Does Hadrons have antiparticles?

1 Answer
May 26, 2016

Answer:

Yes.

Explanation:

Hadrons can divided into two sub-groups, Baryons and Mesons. Examples of Baryons are Protons and Neutrons, and for Mesons, Kaon and Pion particles.

In most simple cases, the Baryons have a three-quark structure and the Mesons and a quark-antiquark structure. For 'antibaryons', this can be found by taking a three-antiquark structure.

For example, the proton (denoted #p#) has the quark structure #u u d# (where #u# denotes the up quark with positive #2/3# charge and #d# denotes the down quark with negative #1/3# charge).
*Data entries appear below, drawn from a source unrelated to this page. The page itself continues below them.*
(* ===== verification/ClientStreams.v ===== *)
(** * The client's streams: [managerDialer], [countedStream] and the drain of
    [Shutdown] in [internal/client/runtime.go]

    The proxies dial through [managerDialer], which asks the manager for the
    selected exit and, if the user allows it, for any exit; every stream it
    hands out is counted until it is closed, and [Shutdown] waits for the
    count to drop. *)
From stdpp Require Import relations.
From S2P Require Import Prelude GoStrings GoTime Json Codec Protocol SystemProxy Runtime.

(** [Runtime.active] and the streams handed out, by number; [true] once
    [Close] has run. *)
Record streams := mkStreams {
  cs_active : Z;
  cs_handed : list bool
}.

Definition no_streams : streams := mkStreams 0 [].

(** [active.Add(1)] and the new [countedStream]. *)
Definition count_stream (s : streams) : streams :=
  mkStreams (wrap_i64 (s.(cs_active) + 1)) (s.(cs_handed) ++ [false]).

(** [countedStream.Close]: the body of [once.Do] runs once. *)
Definition counted_Close (n : nat) (s : streams) : streams :=
  match s.(cs_handed) !! n with
  | Some false => mkStreams (wrap_i64 (s.(cs_active) - 1)) (<[n := true]> s.(cs_handed))
  | _ => s
  end.

Definition open_request (host : string) (port : Z) (exitID : string) : OpenRequest :=
  mkOpenRequest 0 exitID host port ProtocolTCP false.

(** [managerDialer.Dial]: [first] and [second] are the answers of the two calls
    of [Manager.Dial]; the requests that were made are returned too. *)
Definition Dialer_Dial (r : Runtime) (host : string) (port : Z)
  (first second : OpenRequest -> option error) (s : streams)
  : option error * list OpenRequest * streams :=
  let request := open_request host port r.(rt_exitID) in
  match first request with
  | None => (None, [request], count_stream s)
  | Some e =>
      if r.(rt_fallback) && negb (bool_decide (r.(rt_exitID) = "auto"%string)) then
        let again := open_request host port "auto" in
        match second again with
        | None => (None, [request; again], count_stream s)
        | Some fallbackErr => (Some fallbackErr, [request; again], s)
        end
      else (Some e, [request], s)
  end.

(** What the loop of [Shutdown] selects: the deadline, a tick with the count
    it loads, or the end of the context. *)
Inductive drain_event : Type := Deadline | Tick (active : Z) | CtxDone.

(** The events it waits through, up to and including the one that ends the
    wait; [None] when none of them does. *)
Fixpoint drain (events : list drain_event) : option (list drain_event) :=
  match events with
  | [] => None
  | Deadline :: _ => Some [Deadline]
  | CtxDone :: _ => Some [CtxDone]
  | Tick active :: rest => if active >? 0 then (cons (Tick active)) <$> drain rest else Some [Tick active]
  end.

(* ------------------------------------------------------------------ *)
(** ** Counting *)

Inductive cstep (s : streams) : streams -> Prop :=
  | c_dial r host port first second err reqs s' :
      Dialer_Dial r host port first second s = (err, reqs, s') -> cstep s s'
  | c_close n : cstep s (counted_Close n s).

Definition open_count (s : streams) : nat := length (filter (fun b => b = false) s.(cs_handed)).

Definition counted (s : streams) : Prop := s.(cs_active) = wrap_i64 (Z.of_nat (open_count s)).

Lemma wrap_i64_add a b : wrap_i64 (wrap_i64 a + b) = wrap_i64 (a + b).
Proof.
  unfold wrap_i64.
  replace ((a + 2 ^ 63) mod 2 ^ 64 - 2 ^ 63 + b + 2 ^ 63) with ((a + 2 ^ 63) mod 2 ^ 64 + b) by lia.
  rewrite Zplus_mod_idemp_l. f_equal. f_equal. lia.
Qed.

Lemma count_stream_counted s : counted s -> counted (count_stream s).
Proof.
  unfold counted, open_count. cbn. intros ->. by rewrite filter_app, length_app, wrap_i64_add, Nat2Z.inj_add.
Qed.

Lemma open_count_close l n : l !! n = Some false ->
  (length (filter (fun b => b = false) l) = S (length (filter (fun b => b = false) (<[n := true]> l))))%nat.
Proof.
  revert n. induction l as [|b l IH]; intros [|n] H; [done|done| |].
  - injection H as ->. cbn. done.
  - cbn in H. change (<[S n := true]> (b :: l)) with (b :: <[n := true]> l). rewrite !filter_cons.
    destruct (decide (b = false)); cbn [length]; by rewrite (IH n H).
Qed.

Lemma counted_Close_counted n s : counted s -> counted (counted_Close n s).
Proof.
  unfold counted, counted_Close, open_count. intros H.
  destruct (cs_handed s !! n) as [[]|] eqn:E; [done| |done]. cbn. rewrite H.
  replace (wrap_i64 (Z.of_nat (length (filter (fun b => b = false) (cs_handed s)))) - 1)
    with (wrap_i64 (Z.of_nat (length (filter (fun b => b = false) (cs_handed s)))) + (- 1)) by lia.
  rewrite wrap_i64_add, (open_count_close _ _ E), Nat2Z.inj_succ, <- Z.add_1_r, <- Z.add_assoc, Z.add_0_r. done.
Qed.

Lemma cstep_counted s s' : counted s -> cstep s s' -> counted s'.
Proof.
  intros H [r host port first second err reqs s1 E|n]; [|by apply counted_Close_counted].
  unfold Dialer_Dial in E. destruct (first _); [|injection E as _ _ <-; by apply count_stream_counted].
  destruct (_ && _); [|by injection E as _ _ <-].
  destruct (second _); injection E as _ _ <-; [done|by apply count_stream_counted].
Qed.

Lemma open_count_zero s : open_count s = 0%nat <-> Forall (fun closed => closed = true) s.(cs_handed).
Proof.
  unfold open_count. induction s.(cs_handed) as [|b l IH]; [by split|]. rewrite Forall_cons, filter_cons, <-IH. destruct b.
  - rewrite decide_False by done. tauto.
  - rewrite decide_True by done. cbn [length]. split; [lia|by intros []].
Qed.

Lemma counted_exact s : counted s -> Z.of_nat (length s.(cs_handed)) < 2 ^ 63 ->
  s.(cs_active) = Z.of_nat (open_count s).
Proof.
  intros Hc Hlen. assert (open_count s <= length s.(cs_handed))%nat by apply length_filter.
  unfold counted in Hc. rewrite wrap_i64_small in Hc by (unfold in_i64; lia). done.
Qed.

(** The count of active streams is exact: whatever streams were dialled and
    closed, in whatever order and however often, it is the number of streams
    handed out and not yet closed; so it never drops below zero, and a tick
    ends the wait of [Shutdown] exactly when every stream has been closed. *)
Theorem active_count_exact (s : streams) (rest : list drain_event) :
  rtc cstep no_streams s -> Z.of_nat (length s.(cs_handed)) < 2 ^ 63 ->
  s.(cs_active) = Z.of_nat (open_count s) /\
  (drain (Tick s.(cs_active) :: rest) = Some [Tick s.(cs_active)] <->
   Forall (fun closed => closed = true) s.(cs_handed)).
Proof.
  intros Hrun Hlen.
  assert (counted s) as Hc.
  { assert (counted no_streams) as H0 by done. revert H0. clear Hlen. induction Hrun; eauto using cstep_counted. }
  pose proof (counted_exact s Hc Hlen) as He. split; [done|]. rewrite <-open_count_zero.
  cbn [drain]. destruct (cs_active s >? 0) eqn:E.
  - split; [|lia]. destruct (drain rest) as [[|e l]|] eqn:Ed; cbn; [|done..].
    destruct rest as [|[|a|] rest]; cbn in Ed; [done..| |done]. destruct (a >? 0); [|done]. by destruct (drain rest).
  - split; [lia|done].
Qed.

(** The dialer's requests: the exit the user selected first; any exit after
    it, only if the user allowed that and had not asked for any exit already;
    the answer is that of the last request, and a stream is counted exactly
    when one was opened. *)
Theorem dialer_requests (r : Runtime) host port first second s :
  let '(err, reqs, s') := Dialer_Dial r host port first second s in
  let selected := open_request host port r.(rt_exitID) in
  let any := open_request host port "auto" in
  s' = (if err is None then count_stream s else s) /\
  match first selected with
  | None => err = None /\ reqs = [selected]
  | Some e =>
      if decide (r.(rt_fallback) = true /\ r.(rt_exitID) <> "auto"%string)
      then err = second any /\ reqs = [selected; any]
      else err = Some e /\ reqs = [selected]
  end.
Proof.
  unfold Dialer_Dial. destruct (first _) as [e|]; [|done].
  destruct (rt_fallback r); cbn [andb]; [|case_decide; [naive_solver|done]].
  case_bool_decide; cbn [negb]; (case_decide; [|naive_solver]); [naive_solver|]. by destruct (second _).
Qed.
Lemma returns_bind {A B} (m : M D A) (f : A -> M D B) P Q :
  returns m P -> (forall a, P a -> returns (f a) Q) -> returns (mbind m f) Q.
Proof.
  intros Hm Hf sc w. unfold mbind. specialize (Hm sc w).
  destruct (m sc w) as [[[a|e|] sc1] w1]; [by apply Hf|done|done].
Qed.

Lemma returns_try {A} (m : M D A) : returns (mtry m) (fun _ => True).
Proof. intros sc w. unfold mtry. by destruct (m sc w) as [[[a|e|] sc1] w1]. Qed.

Lemma returns_ignore {A} (m : M D A) : returns (mignore m) (fun _ => True).
Proof. eapply returns_bind; [apply returns_try|]. intros r _. by apply returns_ret. Qed.

Lemma returns_weaken {A} (m : M D A) (P Q : A -> Prop) : returns m P -> (forall a, P a -> Q a) -> returns m Q.
Proof. intros Hm HPQ sc w. specialize (Hm sc w). destruct (m sc w) as [[[a|e|] ?] ?]; auto. Qed.

Lemma apply_proxy_returns env r : returns (apply_proxy env r) (fun _ => True).
Proof.
  unfold apply_proxy. eapply returns_bind; [apply returns_try|]. intros [s|e] _.
  - eapply returns_bind; [apply returns_try|]. intros [[]|e] _; [|by apply returns_ret].
    eapply returns_bind; [apply returns_try|]. intros [[]|e] _; [by apply returns_ret|].
    eapply returns_bind; [apply returns_ignore|]. intros ? _. destruct (errors_Is _ _); by apply returns_ret.
  - destruct (errors_Is _ _); by apply returns_ret.
Qed.

(** [Start] reports its errors; when the manager does not connect it reports
    one, whatever else happens. *)
Lemma Start_returns env r :
  returns (Start env r) (fun x => env.(se_connect) <> None -> x.2 <> None).
Proof.
  unfold Start. destruct (rt_closed r); [by apply returns_ret|]. destruct (rt_started r); [by apply returns_ret|].
  eapply returns_bind; [apply returns_try|]. intros [[]|e] _; [|by apply returns_ret].
  destruct (se_connect env); [by apply returns_ret|]. destruct (se_http env); [|by apply returns_ret].
  destruct (rc_SOCKS5 _); [destruct (se_socks env); [|by apply returns_ret]|];
    (eapply returns_weaken; [apply apply_proxy_returns|done]).
Qed.

Lemma execute_returns lower a cmd args c :
  returns (execute lower a cmd args c) (fun _ => True).
Proof.
  unfold execute, answer.
  repeat (case_bool_decide; cbn [orb]; [try (by apply returns_ret)|]); try (by apply returns_ret).
  - destruct args as [|ad [|]]; try (by apply returns_ret). unfold exec_connect, answer.
    destruct (PromptPassphrase _ _); [|by apply returns_ret].
    eapply returns_bind; [apply Start_returns|]. intros r _. destruct r.2; by apply returns_ret.
  - destruct (exec_use args c). by apply returns_ret.
  - destruct (Reconnect _ _). by apply returns_ret.
  - destruct (Close_manager _ _). by apply returns_ret.
Qed.

Lemma ReadString_shrinks r line err r' : ReadString r = (line, err, r') ->
  match err with
  | None => (length r'.(rd_buf) < length r.(rd_buf))%nat
  | Some _ => r'.(rd_buf) = [] /\ line = r.(rd_buf)
  end.
Proof.
  unfold ReadString. destruct (GoNet.cut_first x0a (rd_buf r)) as [[l rest]|] eqn:E; intros [= <- <- <-]; [|done].
  apply GoNet.cut_first_Some in E as [-> _]. cbn. rewrite length_app. cbn. lia.
Qed.

Lemma run_loop_returns lower fuel : forall script input c, (length input.(rd_buf) < fuel)%nat ->
  returns (run_loop lower fuel script input c) (fun o => o <> None).
Proof.
  induction fuel as [|k IH]; intros script input c Hf; [lia|]. cbn [run_loop].
  destruct (ReadString input) as [[line err] input'] eqn:E. apply ReadString_shrinks in E.
  assert (match err, line with Some _, [] => False | _, _ => True end -> (length input'.(rd_buf) < k)%nat) as Hk.
  { destruct err as [e|]; [|lia]. destruct E as [-> ->]. destruct (rd_buf input); [done|]. cbn in *. lia. }
  destruct err as [e|], line as [|b line]; [by apply returns_ret|..]; specialize (Hk I);
    (destruct (Fields _) as [|cmd args]; [first [by apply returns_ret|by apply IH]|]);
    (eapply returns_bind; [apply execute_returns|]); intros [[c' quit] e'] _;
    (destruct quit; [by apply returns_ret|]); (case_bool_decide; [by apply returns_ret|by apply IH]).
Qed.
End NoFail.

(** The shell ends: on every input that ends, whatever the commands and the
    system answer, [Run] returns after finitely many commands (or the process
    dies); it does not loop and its errors are values. *)
Theorem shell_returns {D} `{SystemProxy D} lower script input c sc w :
  match Run (D := D) lower script input c sc w with
  | (Val o, _, _) => o <> None
  | (Fail _, _, _) => False
  | (Crashed, _, _) => True
  end.
Proof. apply (run_loop_returns lower (S (length input.(rd_buf))) script input c). lia. Qed.

(* ------------------------------------------------------------------ *)
(** ** Disconnecting *)

Section Disconnect.
Context {D : Type} `{SystemProxy D}.
Variable lower : bytes -> bytes.

(** Commands in turn, with their replies. *)
Fixpoint execute_all (cmds : list (answers * bytes * list bytes)) (c : client)
  : M D (client * list (option error)) :=
  match cmds with
  | [] => mret (c, [])
  | (a, cmd, args) :: cmds =>
      r <- execute lower a cmd args c ;;
      rest <- execute_all cmds r.1.1 ;;
      mret (rest.1, r.2 :: rest.2)
  end.

Definition finished (m : Manager) : Prop := m.(mg_closed) = true /\ m.(mg_session) = None.

Lemma Reconnect_finished outcome m : finished m ->
  exists e, Reconnect outcome m = (Some e, m).
Proof. intros [Hc _]. unfold Reconnect, Reconnect_begin. rewrite Hc. eauto. Qed.

Lemma Connect_finished address passphrase outcome m : finished m ->
  (Connect address passphrase outcome m).1 <> None /\ finished (Connect address passphrase outcome m).2.
Proof.
  intros Hf. unfold Connect, configure. destruct (NormalizeServerAddress address); [|done].
  destruct passphrase; [done|].
  match goal with |- context [Reconnect _ ?m'] => assert (finished m') as Hf' by done;
    destruct (Reconnect_finished outcome m' Hf') as [e ->] end. done.
Qed.
Lemma options_checked ps args o : parseOptions ps args = Ok o ->
  (exists given, NormalizeServerAddress given = Ok (bytes_of o.(op_server))) /\
  o.(op_transport) ∈ ["auto"; "quic"; "tcp"]%string /\ o.(op_sessionMode) ∈ ["safe"; "client"]%string /\
  (exists host port, parseTarget o.(op_target) = Ok (host, port) /\ host <> [] /\ 1 <= port <= 65535) /\
  0 < o.(op_timeout) /\ (exists rest, bytes_of o.(op_httpPath) = x2f :: rest).
Proof.
  unfold parseOptions. intros H. apply result_bind_Ok in H as ([o0 rest] & _ & H). cbn [fst] in H.
  unfold check_options in H. destruct (empty_string _); [done|].
  destruct (NormalizeServerAddress _) as [srv|] eqn:En; [|done]. cbn [op_transport op_sessionMode op_target op_timeout op_httpPath] in H.
  destruct (one_of (op_transport o0) _) eqn:Et; [|done]. destruct (one_of (op_sessionMode o0) _) eqn:Em; [|done].
  cbn [negb] in H. apply result_bind_Ok in H as ([host port] & Hp & H).
  destruct (Z.leb_spec (op_timeout o0) 0); [done|].
  destruct (bytes_of (op_httpPath o0)) as [|b path] eqn:Eh; [done|]. destruct (b =b x2f) eqn:Eb; [|done].
  apply Byte.byte_dec_bl in Eb as ->. injection H as <-.
  cbn [op_server op_transport op_sessionMode op_target op_timeout op_httpPath].
  split_and!; [eexists; rewrite bytes_of_string_of; exact En|by apply one_of_spec|by apply one_of_spec| |done|by eexists].
  exists host, port. split; [done|]. by apply (parseTarget_Ok (op_target o0)).
Qed.

(** The count that the exchange reports is bounded, whatever the response. *)
Lemma http_exchange_bounded ReadResponse o p received s status count s' :
  http_exchange ReadResponse o p received s = (Ok (status, count), s') -> 0 <= count <= maxHTTPResponseBody.
Proof.
  unfold http_exchange. destruct (Stream_Write _ _ _) as [[n [e|]] s1]; [done|].
  destruct (Stream_CloseWrite _ _) as [[e|] s2]; [done|].
  destruct (ReadResponse received) as [[[st body] ending]|e]; [|done].
  destruct (Z.leb_spec maxHTTPResponseBody (Z.of_nat (length body))).
  - intros [= _ <- _]. split; [vm_compute|]; done.
  - destruct ending; [done|]. intros [= _ <- _]. lia.
Qed.

(** Options that [parseOptions] accepts are usable: the server is a
    normalised address, transport and mode are known ones, the target has a
    host and a port between 1 and 65535, the timeout is positive and the path
    is absolute. *)
Theorem probe_options_usable ps args o : parseOptions ps args = Ok o ->
  (exists given, NormalizeServerAddress given = Ok (bytes_of o.(op_server))) /\
  o.(op_transport) ∈ ["auto"; "quic"; "tcp"]%string /\ o.(op_sessionMode) ∈ ["safe"; "client"]%string /\
  (exists host port, parseTarget o.(op_target) = Ok (host, port) /\ host <> [] /\ 1 <= port <= 65535) /\
  0 < o.(op_timeout) /\ (exists rest, bytes_of o.(op_httpPath) = x2f :: rest).
Proof. apply options_checked. Qed.

Lemma probe_options_usable_witness :
  (exists rest, bytes_of (op_httpPath (mkOptions "192.0.2.10:443" "prompt" "" "tcp" "safe" "127.0.0.1:8080" (15 * Second) "/")) = x2f :: rest).
Proof.
  apply (probe_options_usable (mkParsers (fun _ => None) (fun _ => None)) ["--server"; "192.0.2.10"; "-transport=tcp"]%string).
  vm_compute. reflexivity.
Defined.

(** What a network has to do for a run to pass. *)
Definition passes (o : options) (n : network) : Prop :=
  n.(nw_auth) = Ready None /\ n.(nw_start) = None /\ (exists exits, n.(nw_catalog) = Ready (inl exits)) /\
  is_ok n.(nw_open) = true /\ (exists r, n.(nw_http) = Ready (Ok r)).

Definition config_line (o : options) : string :=
  "config: server=" +:+ o.(op_server) +:+ " transport=" +:+ o.(op_transport) +:+
  " session_mode=" +:+ o.(op_sessionMode) +:+ " target=" +:+ o.(op_target).

Section Runs.
Variables upper lower : bytes -> bytes.
Variable timeout_method : error -> bool.
Variable show : error -> string.
Variables (o : options) (n : network) (p : probe).
Hypothesis target_ok : is_ok (parseTarget o.(op_target)) = true.

Lemma testHTTP_passes q : (testHTTP timeout_method o n q).1 = None <->
  is_ok n.(nw_open) = true /\ exists r, n.(nw_http) = Ready (Ok r).
Proof.
  unfold testHTTP. destruct (parseTarget _) as [[host port]|]; [|done].
  destruct (nw_open n); [|by split; [|intros []]].
  destruct (nw_http n) as [[[st ct]|e]|]; cbn; split; try done; try (by intros (_ & r & [= ])); eauto.
Qed.

Lemma startSession_passes q : (exists exits, (startSession o n q).1 = inr exits) <->
  n.(nw_start) = None /\ exists exits, n.(nw_catalog) = Ready (inl exits).
Proof.
  unfold startSession. destruct (nw_start n); [by split; [intros []|intros []]|].
  destruct (nw_catalog n) as [[ex|e]|]; cbn; split; try (by intros []); try (by intros (_ & ? & [=])); eauto.
Qed.

Lemma authenticate_passes q : (authenticate n q).1 = None <-> n.(nw_auth) = Ready None.
Proof.
  unfold authenticate. destruct (nw_auth n) as [[e|]|]; [done| |done].
  by destruct (nw_auth_stats n) as [[d b] a].
Qed.

(** A run passes when a transport connects and the later stages pass; its
    errors are those of stages. *)
Lemma probe_run_passes :
  let r := probe_run upper lower timeout_method show o n p in
  (r.1 = None <-> (exists name q, connect upper lower timeout_method show o n (stage (config_line o) p) = (inr name, q)) /\
    passes o n) /\
  (forall e, r.1 <> Some (inr e)).
Proof.
  unfold probe_run, passes. fold (config_line o).
  destruct (connect _ _ _ _ o n _) as [[e|name] q]; cbn zeta.
  { cbn. split; [|by intros]. split; [done|]. by intros ((? & ? & [=]) & _). }
  pose proof (authenticate_passes q) as Ha. destruct (authenticate n q) as [[e|] q1]; cbn in Ha.
  { cbn. split; [|by intros]. split; [done|]. intros (_ & H & _). apply Ha in H. done. }
  pose proof (startSession_passes q1) as Hs. destruct (startSession o n q1) as [[e|exits] q2]; cbn in Hs.
  { cbn. split; [|by intros]. split; [done|]. intros (_ & _ & H1 & H2 & _).
    destruct (proj2 Hs (conj H1 H2)) as [? [=]]. }
  pose proof (testHTTP_passes (stage ("catalog: " +:+ Itoa (Z.of_nat (length exits)) +:+ " exit(s)") q2)) as Hh.
  assert (forall e, (testHTTP timeout_method o n (stage ("catalog: " +:+ Itoa (Z.of_nat (length exits)) +:+ " exit(s)") q2)).1
    <> Some (inr e)) as Hne.
  { intros e. unfold testHTTP. destruct (parseTarget _) as [[host port]|]; [|done].
    destruct (nw_open n); [|done]. by destruct (nw_http n) as [[[]|]|]. }
  destruct (testHTTP _ _ _ _) as [[e|] q3]; cbn in *.
  - split; [|done]. split; [done|]. intros (_ & _ & _ & _ & H). apply Hh in H. done.
  - split; [|done]. split; [|done]. intros _. split; [by eexists _, _|]. split; [by apply Ha|].
    destruct (proj1 Hs ltac:(eauto)) as [H1 H2]. split; [done|]. split; [done|]. by apply Hh.
Qed.
End Runs.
An important characteristic to remember is that Baryon number is conserved within an interaction. An ordinary Baryon has a Baryon number of #1# and ordinary quarks have a baryon number of #1/3#, such that the #u u d# combination gives #1# as the baryon number of a proton. Similarly, all antibaryons and antiquarks have the opposite baryon number value from their counterparts (using negatives where positives where) This is why an antiproton (denoted #bar p#) has the quark structure #baru baru bard#, which if you notice is the complete opposite from the proton structure. The antiproton will therefore have the opposite baryon number (#-1#) and charge (#-1#).

Things get a bit strange with Mesons, such that some particles like the #K^0# is its own antiparticle. I'll explain how this can happen next:
Firstly, because Mesons have the quark-antiquark structure, it's baryon number is #0# (since recall that a quark has #1/3# and an antiquark has #-1/3#). We also need to introduce the strange quark, which has a charge of #-1/3# and a baryon number of #1/3#. (Look up strange number conservation, namely not occurring in weak interactions, for further extension here). Kaons have the superscript value of its charge such that #K^0# has a charge of #0#. So we can 'make' it from the quark structure #s baru#. Consider that the so-called antiparticle of this is going to be #bars u#, but if we look at the charges this will also produce the #K^0#, therefore the #K^0# is its own antiparticle. The antiparticle of #K^+# is #K^-# too.

This answer is very long but hopefully it gives some insight into antiparticles within the hadron group.